After the first discussing the results with the financial partners who agree in principle to fund the project, our hotel specialists work on client’s behalf to quantify the following components:

  • Pre-Financing Plan. Consist  of the early estimations of the investment requirement for the implementation of the project development. The investment steps will depend on the proposed concept, construction costs, land costs, viability, good will, insurance, advertising costs, interim financing costs, initial inventory and working capital. Once the investment volume has been choosen, complete financial engineering must be assembled to support the project. The capital structure will affect the project’s risk level.
  • Operation Revenue Projections. These consist all of the profit centers within the proposed concept. For a standard business hotel, the room, food and beverages and catering operations generate the main revenue. Smaller revenues are regrouped under “Minor Operating Departments”. These include among others revenues originating from telephone, room rented and leisure facilities.
  • Projected Operating Cost the same period as the revenue projections, normally five or more years, depending on few thins like the scope of the project, the nature of the contract operation (management contract, lease or franchise) and the financial obligations. These costs can be either defined as percentages of total revenue (cost of goods sold, sales and marketing, management fee) or as fixed amounts (lease, insurance policies, personnel).
  • Profit &Lost Forecast on 5 or 10 Years. To view the of accurately simulating the operational performance of a hotel. Profit & Loss forecast enables a preview of the project’s performance based on the following factors: market segment, concept and design parameters, facilities, positioning, competitive benchmarking and  structure of management. From the forecasting results, we can derive the Gross Operating Profit (GOP), Income Before Fixed Cost (IBFC), Net Profit, Residual Cash Flows further to servicing of the long term debt and applicable taxes.
  • Estimation of the Working Capital. Handling a comprehensive working capital entails the management of cash, inventory, and other current assets, as well as current liabilities. To setup a secure the hotel or catering project’s operational feasibility, particular attention should be placed on proper management of the working capital to avoid il-liquidity to service the current liability requirement.
  • Estimation of a Financial Plan or Cash Flow Analysis, For yearly financial requirements (debt service, insurance, tax, real estate tax and reserves for FF&E Replacement) of the project are deducted from the hotel’s generated Net Operating Profit. Residual cash flows enable investor or bank to assess the viability of the project. The resulting cash flow should be consistently positive. The lending or investment entity considering the project will be reticent in backing the venture.

The cash flows can be used in estimating the full feasibility study of the project. By applying a discount rate appropriate to the level of risk and the market conditions applicable to the project, a bank or NVP (Net Present Value) and IRR (Internal Rate of Return) can be calculated using as the first cash flow the total investment volume that the project represents.

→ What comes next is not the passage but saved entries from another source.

Lemma reinvoke_second (E : Env) (o : operation) (n : string) (v : value)
      (st : state E) :
  arity o = 2 ->
  normalised n = true ->
  is_None v = false ->
  (o = op_generate -> truthy v = true) ->
  process_response E v (token o [VStr n]) st = invoke E o [VStr n; v] st.
Proof.
  intros Ho Hn Hr Hgen.
  destruct (cycle_with_name E o n v st Hn Hr) as (w & ws & _ & Hj & ->).
  unfold select_leaf. rewrite Hr.
  destruct o; try discriminate Ho;
    cbn [op_name String.eqb Ascii.eqb Bool.eqb negb run_leaf invoke nth];
    rewrite Hj; try reflexivity.
  now rewrite (Hgen eq_refl).
Qed.

Lemma reinvoke_otp_type (E : Env) (n t : string) (st : state E) :
  normalised n = true ->
  is_otp_type (List.last (Py.split n) "") = false ->
  process_response E (VStr t) (token op_add_otp [VStr n]) st
  = invoke E op_add_otp [VStr n; VStr t] st.
Proof.
  intros Hn Hlast.
  destruct (cycle_with_name E op_add_otp n (VStr t) st Hn eq_refl)
    as (w & ws & Hs & Hj & ->).
  rewrite Hs in Hlast. unfold select_leaf.
  cbn [op_name String.eqb Ascii.eqb Bool.eqb is_None negb]. rewrite Hlast.
  cbn [run_leaf]. now rewrite Hj.
Qed.

Lemma reinvoke_otp_secret (E : Env) (n t : string) (secret : value) (st : state E) :
  normalised n = true ->
  is_otp_type t = true ->
  is_None secret = false ->
  process_response E secret (token op_add_otp [VStr n; VStr t]) st
  = invoke E op_add_otp [VStr n; VStr t; secret] st.
Proof.
  intros Hn Ht Hr.
  destruct (normalised_spec n Hn) as (_ & Hj & Hne).
  destruct (Py.split n) as [|w ws] eqn:Hs; [congruence|].
  assert (Hst : Py.split t = [t])
    by (destruct (is_otp_type_spec t Ht) as [-> | ->]; reflexivity).
  unfold process_response. rewrite Hr, split_token_2, Hs, Hst.
  assert (Hlast : List.last ((w :: ws) ++ [t]) "" = t) by apply last_last.
  assert (Hinit : removelast ((w :: ws) ++ [t]) = w :: ws) by apply removelast_last.
  change ((w :: ws) ++ [t]) with (w :: (ws ++ [t])) in *.
  unfold select_leaf.
  cbn [op_name String.eqb Ascii.eqb Bool.eqb]. rewrite Hr, Hlast, Ht.
  cbn [negb run_leaf]. rewrite Hlast, Hinit, Hj. reflexivity.
Qed.

Lemma well_formed_two (o : operation) (ps : list value) :
  arity o = 2 ->
  well_formed o ps = true ->
  exists n v,
    ps = [VStr n; v] /\ normalised n = true /\ is_None v = false
    /\ (o = op_generate -> truthy v = true).
Proof.
  intros Ho Hwf.
  destruct ps as [|p0 [|v [|p2 ps]]]; try (destruct o; discriminate Hwf).
  - destruct o; try discriminate Ho; destruct p0; discriminate Hwf.
  - destruct p0 as [| n | |]; try (destruct o; discriminate Hwf).
    exists n, v.
    destruct o; try discriminate Ho; cbn in Hwf;
      apply andb_prop in Hwf as [Hn Hv];
      repeat split; try assumption; try discriminate;
      try (now apply negb_true_iff in Hv).
    + destruct v; (reflexivity || discriminate).
    + intros _. exact Hv.
  - destruct o; try discriminate Ho; destruct p0; discriminate Hwf.
Qed.
Lemma shr_fexp_below k m e l : 100 <= k -> below k m e ->
  below k (shr_m (shr_fexp prec emax m e l).1) (shr_fexp prec emax m e l).2.
Proof.
  intros Hk (Hm & Hd & He). pose proof (shr_fexp_nonneg m e l Hm) as Hn. revert Hn.
  unfold shr_fexp, shr. assert (shr_m (shr_record_of_loc m l) = m) as Hs by (by destruct l as [|[]]).
  unfold fexp, emin, below, emax, prec in *. destruct (_ - e) as [|p|p] eqn:E; cbn [fst snd]; rewrite ?Hs; [lia| |lia].
  intros Hn. rewrite iter_pos_digits, Hs by (by rewrite Hs). pose proof (digits_nonneg m). lia.
Qed.

Lemma round_below k m e l : below k m e -> below (k + 1) (round_nearest_even m l) e.
Proof.
  intros (Hm & Hd & He). assert (forall n, m <= n <= m + 1 -> below (k + 1) n e) as H.
  { intros n Hn. split; [lia|]. split; [|unfold prec in *; lia].
    destruct (Z.eq_dec n 0) as [->|]; [cbn; unfold prec in *; lia|]. rewrite digits_pos by lia.
    destruct (Z.eq_dec m 0) as [->|].
    - assert (n = 1) as -> by lia. unfold prec in *; cbn; lia.
    - rewrite digits_pos in Hd by lia. pose proof (Z.log2_succ_le m).
      pose proof (Z.log2_le_mono n (Z.succ m)). lia. }
  apply H. unfold round_nearest_even. destruct l as [|[]]; try lia. destruct (Z.even m); lia.
Qed.

Lemma binary_round_aux_finite s m e l : below 1020 m e -> is_finite (binary_round_aux prec emax s m e l).
Proof.
  intros Hb. unfold binary_round_aux. pose proof (shr_fexp_below 1020 m e l ltac:(lia) Hb) as H1.
  destruct (shr_fexp prec emax m e l) as [r1 e1]. cbn [fst snd] in H1.
  pose proof (round_below _ _ _ (loc_of_shr_record r1) H1) as H2.
  pose proof (shr_fexp_below (1020 + 1) _ e1 loc_Exact ltac:(lia) H2) as (H3 & H4 & H5).
  destruct (shr_fexp prec emax (round_nearest_even _ _) e1 loc_Exact) as [r2 e2]. cbn [fst snd] in *.
  destruct (shr_m r2); [done| |lia]. destruct (Z.leb_spec e2 (emax - prec)); [done|]. unfold emax, prec in *. lia.
Qed.

Lemma digits_div m b : 0 <= m -> 0 < b -> digits (m / b) <= Z.max 0 (digits m - digits b + 1).
Proof.
  intros Hm Hb. destruct (Z.eq_dec m 0) as [->|]; [rewrite Z.div_0_l; cbn; lia|].
  assert (0 <= m / b) by (apply Z.div_pos; lia).
  destruct (Z.eq_dec (m / b) 0) as [->|]; [cbn; lia|]. rewrite !digits_pos by lia.
  assert (m / b <= m / 2 ^ Z.log2 b) as Hle.
  { apply Z.div_le_compat_l; [lia|]. pose proof (Z.log2_spec b Hb).
    pose proof (Z.pow_pos_nonneg 2 (Z.log2 b) ltac:(lia) (Z.log2_nonneg b)). lia. }
  apply Z.log2_le_mono in Hle. rewrite <- Z.shiftr_div_pow2, Z.log2_shiftr in Hle by (apply Z.log2_nonneg || lia).
  assert (b <= m) by (destruct (Z.lt_ge_cases m b); [rewrite Z.div_small in *; lia|done]).
  pose proof (Z.log2_le_mono b m). lia.
Qed.

(** A quotient of integers below [2^1000] is finite. *)
Lemma quot_float_finite s a b : 0 <= a < 2 ^ 1000 -> 0 < b -> is_finite (quot_float s a b).
Proof.
  intros [Ha Hlt] Hb. unfold quot_float. destruct (Z.eqb_spec a 0); [done|].
  pose proof (digits_lt a 1000 Ha ltac:(lia) Hlt) as Hd. pose proof (digits_pos a ltac:(lia)).
  pose proof (digits_pos b Hb). pose proof (Z.log2_nonneg a). pose proof (Z.log2_nonneg b).
  unfold SFdiv_core_binary. rewrite !Z.add_0_r, Z.sub_0_r. set (e := Z.min _ _).
  set (m' := match _ with Z0 => a | Z.pos _ => _ | Z.neg _ => 0 end).
  assert (e <= 0 /\ e <= Z.max (digits a - digits b - prec) (-1074)) as [He1 He2].
  { unfold e, fexp, emin, emax, prec. lia. }
  assert (0 <= m' /\ digits m' <= digits a - e) as [Hm Hdm].
  { unfold m'. destruct (0 - e) eqn:E; [lia| |lia].
    assert (0 < Z.shiftl a (Z.pos p)) by (rewrite Z.shiftl_mul_pow2 by lia; lia).
    rewrite (digits_pos (Z.shiftl _ _)), Z.log2_shiftl by lia. lia. }
  destruct (Z.div_eucl m' b) as [q r] eqn:E.
  replace q with (m' / b) by (unfold Z.div; by rewrite E).
  apply binary_round_aux_finite. pose proof (digits_div m' b Hm Hb).
  split; [by apply Z.div_pos|]. unfold prec in *. lia.
Qed.

Lemma int_truediv_total a b : Z.abs a < 2 ^ 1000 -> 0 < b -> exists f, int_truediv a b = Ok f.
Proof.
  intros Ha Hb. unfold int_truediv. destruct (Z.eqb_spec b 0); [lia|].
  pose proof (quot_float_finite (xorb (a <? 0) (b <? 0)) (Z.abs a) (Z.abs b) ltac:(lia) ltac:(lia)) as Hf.
  destruct (quot_float _ _ _); try done; cbn; eauto.
Qed.

Lemma digits_iter_xO d p : digits (Z.pos (Pos.iter xO p d)) = digits (Z.pos p) + Z.pos d.
Proof.
  induction d as [|d IH] using Pos.peano_ind; [cbn; lia|].
  rewrite Pos.iter_succ. cbn [Zdigits2 digits2_pos] in *. lia.
Qed.

Lemma float_of_int_total n : 0 <= n < 2 ^ 1000 -> exists f, float_of_int n = Ok f.
Proof.
  intros [Hn Hlt]. unfold float_of_int, binary_normalize. destruct n as [|p|]; [eauto| |lia].
  unfold binary_round, shl_align. rewrite Z.sub_0_r, Z.add_0_r.
  pose proof (digits_lt (Z.pos p) 1000 ltac:(lia) ltac:(lia) Hlt) as Hd. cbn [Zdigits2] in Hd.
  destruct (fexp prec emax _) as [|d|d] eqn:E;
    match goal with |- context [binary_round_aux _ _ ?s ?m ?e ?l] =>
      assert (is_finite (binary_round_aux prec emax s m e l)) as Hf
        by (apply binary_round_aux_finite; split; [lia|]; rewrite ?digits_iter_xO; cbn [Zdigits2]; unfold prec; lia)
    end; destruct (binary_round_aux _ _ _ _ _ _); try done; eauto.
Qed.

The Net Present Value can then be divided by the amount of rooms of the hotel project to provide an indicator of profitability per rental unit.

No business plans relies strictly on financial findings. Equity Management also consider the facilities requirement of the proposed project, designated site and the surrounding hotel market. To support and complement our financial assumptions and methodology, we  will integrate hotel market analysis and concept development into commissioned business plans.